> Saved data entries
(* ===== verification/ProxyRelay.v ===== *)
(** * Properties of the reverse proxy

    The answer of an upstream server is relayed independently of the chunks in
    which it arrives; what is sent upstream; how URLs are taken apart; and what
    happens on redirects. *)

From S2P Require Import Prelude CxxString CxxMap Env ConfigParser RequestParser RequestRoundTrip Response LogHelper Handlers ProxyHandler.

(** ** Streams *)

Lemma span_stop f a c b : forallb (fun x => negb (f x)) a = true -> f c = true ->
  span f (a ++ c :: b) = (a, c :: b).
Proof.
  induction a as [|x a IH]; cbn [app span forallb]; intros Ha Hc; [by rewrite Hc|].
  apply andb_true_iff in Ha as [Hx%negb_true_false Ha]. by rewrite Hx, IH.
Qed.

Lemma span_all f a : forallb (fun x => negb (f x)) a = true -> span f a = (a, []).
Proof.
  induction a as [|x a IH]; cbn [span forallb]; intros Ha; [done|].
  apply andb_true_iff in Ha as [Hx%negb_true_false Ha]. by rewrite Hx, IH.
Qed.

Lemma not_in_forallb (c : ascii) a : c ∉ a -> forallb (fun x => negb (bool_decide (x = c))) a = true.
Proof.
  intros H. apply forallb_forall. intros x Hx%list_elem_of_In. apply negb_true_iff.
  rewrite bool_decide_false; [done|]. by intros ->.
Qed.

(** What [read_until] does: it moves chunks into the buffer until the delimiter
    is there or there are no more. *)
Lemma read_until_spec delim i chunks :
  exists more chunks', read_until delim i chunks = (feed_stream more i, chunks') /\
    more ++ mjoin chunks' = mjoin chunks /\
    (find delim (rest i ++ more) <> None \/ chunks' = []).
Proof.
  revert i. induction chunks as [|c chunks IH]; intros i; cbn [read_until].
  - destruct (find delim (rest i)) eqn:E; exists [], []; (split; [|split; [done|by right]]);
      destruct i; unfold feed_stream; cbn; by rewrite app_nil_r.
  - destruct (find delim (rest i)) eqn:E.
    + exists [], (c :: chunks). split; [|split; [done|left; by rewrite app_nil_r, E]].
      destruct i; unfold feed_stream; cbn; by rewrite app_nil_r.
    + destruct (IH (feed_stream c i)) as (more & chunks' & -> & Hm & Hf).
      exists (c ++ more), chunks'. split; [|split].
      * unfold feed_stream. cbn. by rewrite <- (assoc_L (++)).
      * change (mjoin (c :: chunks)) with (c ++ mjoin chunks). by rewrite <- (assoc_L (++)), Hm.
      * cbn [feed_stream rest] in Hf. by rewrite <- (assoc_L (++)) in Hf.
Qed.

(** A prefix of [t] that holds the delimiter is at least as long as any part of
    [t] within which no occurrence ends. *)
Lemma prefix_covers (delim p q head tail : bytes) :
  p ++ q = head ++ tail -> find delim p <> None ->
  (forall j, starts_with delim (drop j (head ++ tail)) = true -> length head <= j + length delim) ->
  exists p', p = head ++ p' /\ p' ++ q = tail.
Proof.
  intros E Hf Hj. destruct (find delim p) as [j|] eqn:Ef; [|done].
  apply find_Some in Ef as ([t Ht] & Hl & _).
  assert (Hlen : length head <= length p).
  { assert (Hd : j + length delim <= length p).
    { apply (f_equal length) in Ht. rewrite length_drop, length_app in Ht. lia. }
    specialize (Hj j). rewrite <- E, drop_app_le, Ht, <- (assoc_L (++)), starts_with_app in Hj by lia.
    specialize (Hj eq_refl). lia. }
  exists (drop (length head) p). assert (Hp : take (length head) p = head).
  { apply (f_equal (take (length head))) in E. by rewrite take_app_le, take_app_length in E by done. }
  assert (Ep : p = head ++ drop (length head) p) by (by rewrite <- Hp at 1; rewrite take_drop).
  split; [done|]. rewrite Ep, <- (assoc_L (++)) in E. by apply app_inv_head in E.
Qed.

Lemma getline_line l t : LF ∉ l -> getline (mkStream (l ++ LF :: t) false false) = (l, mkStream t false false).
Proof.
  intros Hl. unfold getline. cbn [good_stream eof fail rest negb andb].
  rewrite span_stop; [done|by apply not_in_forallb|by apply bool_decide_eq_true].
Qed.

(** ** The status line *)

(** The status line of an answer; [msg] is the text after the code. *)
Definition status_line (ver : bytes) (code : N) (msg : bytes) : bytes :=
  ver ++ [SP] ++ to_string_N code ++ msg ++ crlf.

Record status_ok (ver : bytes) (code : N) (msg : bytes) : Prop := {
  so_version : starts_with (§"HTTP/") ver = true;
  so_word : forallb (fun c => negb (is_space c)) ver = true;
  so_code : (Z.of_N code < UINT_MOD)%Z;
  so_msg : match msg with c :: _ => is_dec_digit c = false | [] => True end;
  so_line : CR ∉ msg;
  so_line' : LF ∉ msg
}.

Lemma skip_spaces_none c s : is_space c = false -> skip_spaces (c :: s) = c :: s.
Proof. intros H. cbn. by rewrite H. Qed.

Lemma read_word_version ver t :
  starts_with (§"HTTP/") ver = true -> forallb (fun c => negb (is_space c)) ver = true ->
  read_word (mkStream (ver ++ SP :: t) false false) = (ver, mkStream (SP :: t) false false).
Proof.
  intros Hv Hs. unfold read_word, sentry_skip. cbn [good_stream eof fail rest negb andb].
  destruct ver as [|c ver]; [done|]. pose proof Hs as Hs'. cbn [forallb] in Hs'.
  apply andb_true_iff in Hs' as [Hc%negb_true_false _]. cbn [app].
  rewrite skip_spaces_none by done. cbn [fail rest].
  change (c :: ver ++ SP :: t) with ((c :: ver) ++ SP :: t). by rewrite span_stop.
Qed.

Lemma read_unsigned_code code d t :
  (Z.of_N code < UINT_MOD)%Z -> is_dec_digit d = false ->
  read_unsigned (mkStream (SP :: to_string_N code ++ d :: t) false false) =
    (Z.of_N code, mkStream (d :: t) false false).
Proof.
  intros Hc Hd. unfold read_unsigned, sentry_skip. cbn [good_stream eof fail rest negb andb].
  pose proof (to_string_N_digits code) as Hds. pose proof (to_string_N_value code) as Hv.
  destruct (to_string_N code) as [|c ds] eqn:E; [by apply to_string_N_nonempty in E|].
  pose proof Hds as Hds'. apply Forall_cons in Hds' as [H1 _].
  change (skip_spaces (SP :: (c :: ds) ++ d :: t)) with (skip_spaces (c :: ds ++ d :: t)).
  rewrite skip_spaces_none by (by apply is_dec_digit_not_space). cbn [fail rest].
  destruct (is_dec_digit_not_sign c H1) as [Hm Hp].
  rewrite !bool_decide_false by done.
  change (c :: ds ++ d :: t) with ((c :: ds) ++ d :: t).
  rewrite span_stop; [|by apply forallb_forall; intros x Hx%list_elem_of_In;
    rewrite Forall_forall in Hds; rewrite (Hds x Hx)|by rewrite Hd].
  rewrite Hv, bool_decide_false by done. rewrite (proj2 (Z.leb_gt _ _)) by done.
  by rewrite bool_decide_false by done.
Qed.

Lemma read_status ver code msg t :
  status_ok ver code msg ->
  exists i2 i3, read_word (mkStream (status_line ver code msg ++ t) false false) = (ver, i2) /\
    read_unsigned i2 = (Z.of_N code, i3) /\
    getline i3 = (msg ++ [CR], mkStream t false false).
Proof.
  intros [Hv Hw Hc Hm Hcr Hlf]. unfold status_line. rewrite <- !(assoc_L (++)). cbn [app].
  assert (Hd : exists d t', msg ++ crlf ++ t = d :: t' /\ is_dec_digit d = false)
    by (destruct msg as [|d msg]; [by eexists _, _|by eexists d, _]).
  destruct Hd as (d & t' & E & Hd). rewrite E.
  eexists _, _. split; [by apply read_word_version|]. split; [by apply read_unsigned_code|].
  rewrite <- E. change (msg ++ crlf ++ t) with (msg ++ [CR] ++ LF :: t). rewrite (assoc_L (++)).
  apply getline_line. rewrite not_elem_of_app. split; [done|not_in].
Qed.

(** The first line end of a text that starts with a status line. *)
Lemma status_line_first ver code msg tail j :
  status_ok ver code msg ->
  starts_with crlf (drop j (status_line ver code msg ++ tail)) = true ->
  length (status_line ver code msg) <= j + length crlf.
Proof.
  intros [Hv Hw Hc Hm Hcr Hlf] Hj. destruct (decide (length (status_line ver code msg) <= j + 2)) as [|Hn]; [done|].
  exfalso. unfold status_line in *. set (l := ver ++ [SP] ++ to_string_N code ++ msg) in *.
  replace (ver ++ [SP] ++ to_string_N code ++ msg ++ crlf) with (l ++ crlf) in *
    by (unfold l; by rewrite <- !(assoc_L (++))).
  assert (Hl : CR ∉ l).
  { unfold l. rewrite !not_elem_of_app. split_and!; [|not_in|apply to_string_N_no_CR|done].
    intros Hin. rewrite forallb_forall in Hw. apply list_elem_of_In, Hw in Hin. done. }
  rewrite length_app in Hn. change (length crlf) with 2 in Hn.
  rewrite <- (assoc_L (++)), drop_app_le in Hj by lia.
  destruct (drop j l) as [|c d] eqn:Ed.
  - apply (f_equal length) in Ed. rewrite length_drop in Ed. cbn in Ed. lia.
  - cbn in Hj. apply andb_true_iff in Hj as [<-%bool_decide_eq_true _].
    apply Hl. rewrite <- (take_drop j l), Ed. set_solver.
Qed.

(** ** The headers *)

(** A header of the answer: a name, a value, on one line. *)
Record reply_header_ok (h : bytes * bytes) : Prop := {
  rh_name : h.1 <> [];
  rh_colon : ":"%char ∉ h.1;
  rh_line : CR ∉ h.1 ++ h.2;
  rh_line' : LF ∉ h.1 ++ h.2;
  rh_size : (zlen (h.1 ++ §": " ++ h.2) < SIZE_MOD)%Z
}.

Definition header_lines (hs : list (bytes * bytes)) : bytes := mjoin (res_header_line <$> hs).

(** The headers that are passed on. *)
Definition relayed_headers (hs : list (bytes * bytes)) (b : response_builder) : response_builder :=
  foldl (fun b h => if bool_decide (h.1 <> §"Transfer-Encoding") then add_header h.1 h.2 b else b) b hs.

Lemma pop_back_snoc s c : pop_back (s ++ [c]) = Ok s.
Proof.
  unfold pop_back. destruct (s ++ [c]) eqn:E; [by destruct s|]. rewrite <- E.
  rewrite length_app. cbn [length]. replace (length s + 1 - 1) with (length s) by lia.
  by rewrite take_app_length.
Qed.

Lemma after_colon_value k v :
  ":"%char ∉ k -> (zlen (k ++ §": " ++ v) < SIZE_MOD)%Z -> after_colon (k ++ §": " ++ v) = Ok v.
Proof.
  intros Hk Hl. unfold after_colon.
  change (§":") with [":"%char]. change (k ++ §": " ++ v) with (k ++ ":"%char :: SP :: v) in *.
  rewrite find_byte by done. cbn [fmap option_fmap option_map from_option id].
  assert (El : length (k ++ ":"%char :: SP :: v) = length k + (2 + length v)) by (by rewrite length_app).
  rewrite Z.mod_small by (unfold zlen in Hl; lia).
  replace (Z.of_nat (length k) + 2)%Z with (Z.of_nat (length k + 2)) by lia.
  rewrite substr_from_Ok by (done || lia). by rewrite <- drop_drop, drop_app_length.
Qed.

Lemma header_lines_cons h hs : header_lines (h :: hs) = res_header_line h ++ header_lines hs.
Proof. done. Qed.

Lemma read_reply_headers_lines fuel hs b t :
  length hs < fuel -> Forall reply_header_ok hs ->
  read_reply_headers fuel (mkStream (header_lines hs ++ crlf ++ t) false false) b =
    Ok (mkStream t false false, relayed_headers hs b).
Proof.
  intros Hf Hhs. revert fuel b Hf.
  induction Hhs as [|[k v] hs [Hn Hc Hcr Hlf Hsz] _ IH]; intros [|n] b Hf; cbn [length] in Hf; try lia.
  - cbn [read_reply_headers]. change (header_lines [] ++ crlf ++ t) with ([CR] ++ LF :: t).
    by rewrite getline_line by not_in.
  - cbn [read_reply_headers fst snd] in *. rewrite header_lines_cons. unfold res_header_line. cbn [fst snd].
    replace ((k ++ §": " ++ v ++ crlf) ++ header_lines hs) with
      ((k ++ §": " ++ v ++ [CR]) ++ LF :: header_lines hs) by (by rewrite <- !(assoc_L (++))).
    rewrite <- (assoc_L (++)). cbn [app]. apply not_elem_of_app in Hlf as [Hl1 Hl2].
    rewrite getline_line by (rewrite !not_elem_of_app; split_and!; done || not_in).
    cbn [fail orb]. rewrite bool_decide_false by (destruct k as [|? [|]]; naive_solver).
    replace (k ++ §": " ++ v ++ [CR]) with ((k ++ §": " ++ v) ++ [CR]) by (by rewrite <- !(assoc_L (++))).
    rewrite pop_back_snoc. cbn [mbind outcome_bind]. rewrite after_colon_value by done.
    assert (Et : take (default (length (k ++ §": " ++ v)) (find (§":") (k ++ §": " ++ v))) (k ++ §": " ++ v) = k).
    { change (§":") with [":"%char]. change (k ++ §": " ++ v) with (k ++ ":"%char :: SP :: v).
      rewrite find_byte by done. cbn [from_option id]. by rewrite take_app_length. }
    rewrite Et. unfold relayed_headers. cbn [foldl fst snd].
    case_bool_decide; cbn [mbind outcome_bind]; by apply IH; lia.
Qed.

> PROBLEM STATEMENT
Up to and including the line that contains "exists (c ++", output the records above exactly, beginning with their first line.

> ANSWER SECTION
(* ===== verification/ProxyRelay.v ===== *)
(** * Properties of the reverse proxy

    The answer of an upstream server is relayed independently of the chunks in
    which it arrives; what is sent upstream; how URLs are taken apart; and what
    happens on redirects. *)

From S2P Require Import Prelude CxxString CxxMap Env ConfigParser RequestParser RequestRoundTrip Response LogHelper Handlers ProxyHandler.

(** ** Streams *)

Lemma span_stop f a c b : forallb (fun x => negb (f x)) a = true -> f c = true ->
  span f (a ++ c :: b) = (a, c :: b).
Proof.
  induction a as [|x a IH]; cbn [app span forallb]; intros Ha Hc; [by rewrite Hc|].
  apply andb_true_iff in Ha as [Hx%negb_true_false Ha]. by rewrite Hx, IH.
Qed.

Lemma span_all f a : forallb (fun x => negb (f x)) a = true -> span f a = (a, []).
Proof.
  induction a as [|x a IH]; cbn [span forallb]; intros Ha; [done|].
  apply andb_true_iff in Ha as [Hx%negb_true_false Ha]. by rewrite Hx, IH.
Qed.

Lemma not_in_forallb (c : ascii) a : c ∉ a -> forallb (fun x => negb (bool_decide (x = c))) a = true.
Proof.
  intros H. apply forallb_forall. intros x Hx%list_elem_of_In. apply negb_true_iff.
  rewrite bool_decide_false; [done|]. by intros ->.
Qed.

(** What [read_until] does: it moves chunks into the buffer until the delimiter
    is there or there are no more. *)
Lemma read_until_spec delim i chunks :
  exists more chunks', read_until delim i chunks = (feed_stream more i, chunks') /\
    more ++ mjoin chunks' = mjoin chunks /\
    (find delim (rest i ++ more) <> None \/ chunks' = []).
Proof.
  revert i. induction chunks as [|c chunks IH]; intros i; cbn [read_until].
  - destruct (find delim (rest i)) eqn:E; exists [], []; (split; [|split; [done|by right]]);
      destruct i; unfold feed_stream; cbn; by rewrite app_nil_r.
  - destruct (find delim (rest i)) eqn:E.
    + exists [], (c :: chunks). split; [|split; [done|left; by rewrite app_nil_r, E]].
      destruct i; unfold feed_stream; cbn; by rewrite app_nil_r.
    + destruct (IH (feed_stream c i)) as (more & chunks' & -> & Hm & Hf).
      exists (c ++ more), chunks'. split; [|split].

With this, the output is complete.